BEGIN Data supplied

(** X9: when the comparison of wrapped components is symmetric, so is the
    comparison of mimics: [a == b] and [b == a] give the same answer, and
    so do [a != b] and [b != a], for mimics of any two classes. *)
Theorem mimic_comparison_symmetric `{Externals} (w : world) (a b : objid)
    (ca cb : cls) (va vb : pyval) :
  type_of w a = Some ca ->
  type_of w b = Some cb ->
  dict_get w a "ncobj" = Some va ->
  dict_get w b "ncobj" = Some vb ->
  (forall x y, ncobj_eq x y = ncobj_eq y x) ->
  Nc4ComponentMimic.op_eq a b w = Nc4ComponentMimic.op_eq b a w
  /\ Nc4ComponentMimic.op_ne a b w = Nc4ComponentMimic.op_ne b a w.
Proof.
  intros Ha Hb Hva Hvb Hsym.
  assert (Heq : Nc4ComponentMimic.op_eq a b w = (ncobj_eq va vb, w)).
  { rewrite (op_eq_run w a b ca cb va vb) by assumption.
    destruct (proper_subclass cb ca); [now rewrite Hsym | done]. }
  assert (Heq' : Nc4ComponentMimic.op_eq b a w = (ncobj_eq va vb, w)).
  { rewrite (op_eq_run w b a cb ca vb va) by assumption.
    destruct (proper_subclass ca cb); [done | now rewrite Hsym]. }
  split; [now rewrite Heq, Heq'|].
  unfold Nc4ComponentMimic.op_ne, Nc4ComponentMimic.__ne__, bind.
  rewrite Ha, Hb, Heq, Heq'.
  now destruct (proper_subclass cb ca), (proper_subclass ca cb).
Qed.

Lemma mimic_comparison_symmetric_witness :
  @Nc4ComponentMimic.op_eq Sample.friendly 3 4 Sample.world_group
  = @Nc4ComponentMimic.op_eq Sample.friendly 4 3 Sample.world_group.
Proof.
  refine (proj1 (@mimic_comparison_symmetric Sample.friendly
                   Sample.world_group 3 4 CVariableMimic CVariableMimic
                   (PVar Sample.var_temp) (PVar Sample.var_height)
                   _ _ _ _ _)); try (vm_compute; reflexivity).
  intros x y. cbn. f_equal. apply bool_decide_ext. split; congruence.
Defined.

END Data supplied

◆ Try it: Since only part of the listing is wanted, copy exactly the lines from the one holding "Nc4ComponentMimic.op_eq a b w = Nc4ComponentMimic.op_eq" to the one holding "destruct (proper_subclass cb ca);", both included.

◆ Result for this exercise:
  Nc4ComponentMimic.op_eq a b w = Nc4ComponentMimic.op_eq b a w
  /\ Nc4ComponentMimic.op_ne a b w = Nc4ComponentMimic.op_ne b a w.
Proof.
  intros Ha Hb Hva Hvb Hsym.
  assert (Heq : Nc4ComponentMimic.op_eq a b w = (ncobj_eq va vb, w)).
  { rewrite (op_eq_run w a b ca cb va vb) by assumption.
    destruct (proper_subclass cb ca); [now rewrite Hsym | done]. }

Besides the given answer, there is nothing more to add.